THE PENTAGON—Sources say the newest Sergeant Major of the Army plans to field a throwback uniform to inspire pride within the ranks and prepare the Army for the impending wars with Iran, North Korea, Venezuela, Russia, China, and The Duchy of Monaco.

“The ‘pinks and greens’ represent the last time the Army was truly great,” said incoming Sergeant Major of the Army Command Sgt. Maj. Michael Grinston. “But our service uniform should reflect the first time the Army was great. I mean, we didn’t fight a near-peer adversary in the 1770s and ‘80s, we beat the best standing army in the world.”

An Army spokesperson said the new uniforms, known as ‘colonial blues,’ will be modeled after those from the American Revolutionary War. The uniforms will include a powdered wig, tricorn hat, linen shirt, wool coat with vest, one-size-fits-all leather shoes, and an optional louse comb. Soldiers will trade in their MOLLE packs for haversacks and their magazines for cartridge boxes. At roughly $2,500 a set, soldiers will arrive to battle and mortuary affairs in style.

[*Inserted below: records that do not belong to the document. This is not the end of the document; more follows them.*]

(** * DeepT: batch collation (model.py)

    A shallow embedding of [PadFunction], of the loss wiring of
    [BartForMaskedLM.training_step] / [validation_step] and of the two
    data loaders from [model.py], followed by their properties.

    Conventions.
    - A token id is an integer, held as [Z].  The collator only stores and
      copies token ids, it never computes with them.
    - Lengths, positions and tensor dimensions are [nat].
    - A 2-D tensor carries its shape explicitly, as [torch] does: a tensor
      with zero rows still has a width, and one of zero width still has
      rows.
    - Python exceptions are results [Raise e]; a normal return is [Ok v]. *)

From stdpp Require Import base tactics option list numbers strings.
From Stdlib Require Import ZArith Lia.

Local Open Scope Z_scope.
Local Open Scope nat_scope.

(** ** Exceptions *)

Inductive exn : Set :=
| ValueError      (* max() of an empty list, tuple unpacking of a wrong arity *)
| IndexError      (* list or tensor index out of range *)
| RuntimeError.   (* torch: shapes of source and destination do not match *)

Inductive result (A : Type) : Type :=
| Ok (a : A)
| Raise (e : exn).
Arguments Ok {A} a.
Arguments Raise {A} e.

#[global] Instance result_ret : MRet result := fun _ a => Ok a.
#[global] Instance result_bind : MBind result := fun _ _ k m =>
  match m with
  | Ok a => k a
  | Raise e => Raise e
  end.

Definition returns {A} (m : result A) : Prop := ∃ a, m = Ok a.

(** ** Python built-ins used by the collator *)

Module Py.

(** [max(xs)] on a list of lengths: raises [ValueError] on the empty list,
    otherwise scans left to right keeping the largest element. *)
Definition max (xs : list nat) : result nat :=
  match xs with
  | [] => Raise ValueError
  | x :: rest => Ok (foldl Nat.max x rest)
  end.

(** [enumerate(xs, start)]. *)
Fixpoint enumerate_from {A} (start : nat) (xs : list A) : list (nat * A) :=
  match xs with
  | [] => []
  | x :: rest => (start, x) :: enumerate_from (S start) rest
  end.

Definition enumerate {A} (xs : list A) : list (nat * A) := enumerate_from 0 xs.

(** [zip] applied to the unpacked [args]: one tuple per position, as many
    as the shortest argument has; no tuple at all when there is no
    argument. *)
Fixpoint zip_star {A} (args : list (list A)) : list (list A) :=
  match args with
  | [] => []
  | a :: rest =>
      match rest with
      | [] => (λ x, [x]) <$> a
      | _ :: _ => zip_with cons a (zip_star rest)
      end
  end.

(** [a, b = xs]: the right-hand side must have exactly two elements. *)
Definition unpack2 {A} (xs : list A) : result (A * A) :=
  match xs with
  | [a; b] => Ok (a, b)
  | _ => Raise ValueError
  end.

(** [for x in xs: s = body(s, x)], stopping at the first exception. *)
Fixpoint for_each {S A} (body : S → A → result S) (xs : list A) (s : S)
  : result S :=
  match xs with
  | [] => Ok s
  | x :: rest => s' ← body s x; for_each body rest s'
  end.

(** [seq[:stop]] and [seq[start:]] for non-negative bounds. *)
Definition slice_to {A} (stop : nat) (xs : list A) : list A := take stop xs.
Definition slice_from {A} (start : nat) (xs : list A) : list A := drop start xs.

(** [seq[:-1]]: the stop index [-1] is [len(seq) - 1], clamped at 0. *)
Definition slice_to_minus1 {A} (xs : list A) : list A :=
  take (length xs - 1) xs.

End Py.

(** ** Tensors *)

Module Torch.

Record Tensor (A : Type) : Type := mkTensor {
  shape0 : nat;              (* [t.shape[0]] *)
  shape1 : nat;              (* [t.shape[1]] *)
  data : list (list A)       (* rows *)
}.
Arguments mkTensor {A} _ _ _.
Arguments shape0 {A} _.
Arguments shape1 {A} _.
Arguments data {A} _.

Definition shape {A} (t : Tensor A) : nat * nat := (shape0 t, shape1 t).

(** The rows agree with the declared shape. *)
Definition wf {A} (t : Tensor A) : Prop :=
  length (data t) = shape0 t ∧ Forall (λ row, length row = shape1 t) (data t).

(** [t[i, j]] *)
Definition get {A} (t : Tensor A) (i j : nat) : option A :=
  row ← data t !! i; row !! j.

(** [torch.full((n, m), v)] *)
Definition full {A} (n m : nat) (v : A) : Tensor A :=
  mkTensor n m (replicate n (replicate m v)).

(** [torch.arange(n)] *)
Definition arange (n : nat) : list nat := seq 0 n.

(** [v.expand(n, len(v))]: [n] copies of the row [v]. *)
Definition expand {A} (n : nat) (v : list A) : list (list A) := replicate n v.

Sources say Grinston will not be the first Sergeant Major of the Army to make tough decisions regarding uniforms. His predecessor, Daniel Dailey advocated for the "pinks and greens" uniforms, and Raymond Chandler—Dailey’s predecessor—instituted the Army Service Uniform.

“The office of the Sergeant Major of the Army has a long tradition of uniform modifications. In fact, the position was created to soothe the Off-Post Dry Cleaning and Alterations lobby back in the ‘60s to ensure jobs for war brides returning from Vietnam,” said Army historian Kent Patterson. “You can’t make uniform decisions anywhere in the Department of Defense without OPDCAL permission. Everyone knows they have ties to the Korean, Vietnamese, and Filipino mafias.”

As the Sergeant Major of the Army, Grinston will have the power to influence lasting and positive changes to the Army or dedicate his time and attention to embracing the neuroses for which he wants to be remembered. Given his background, soldiers are hopeful he will do what is best for the Army.

“We've got run-down barracks, black mold in family housing, and a glut of shitty NCOs who got promoted when we were trying to grow the Army,” said Spc. Jay Gapuzan. “I have faith this new guy will worry about more than new uniforms, facial hair, and neck tattoos.”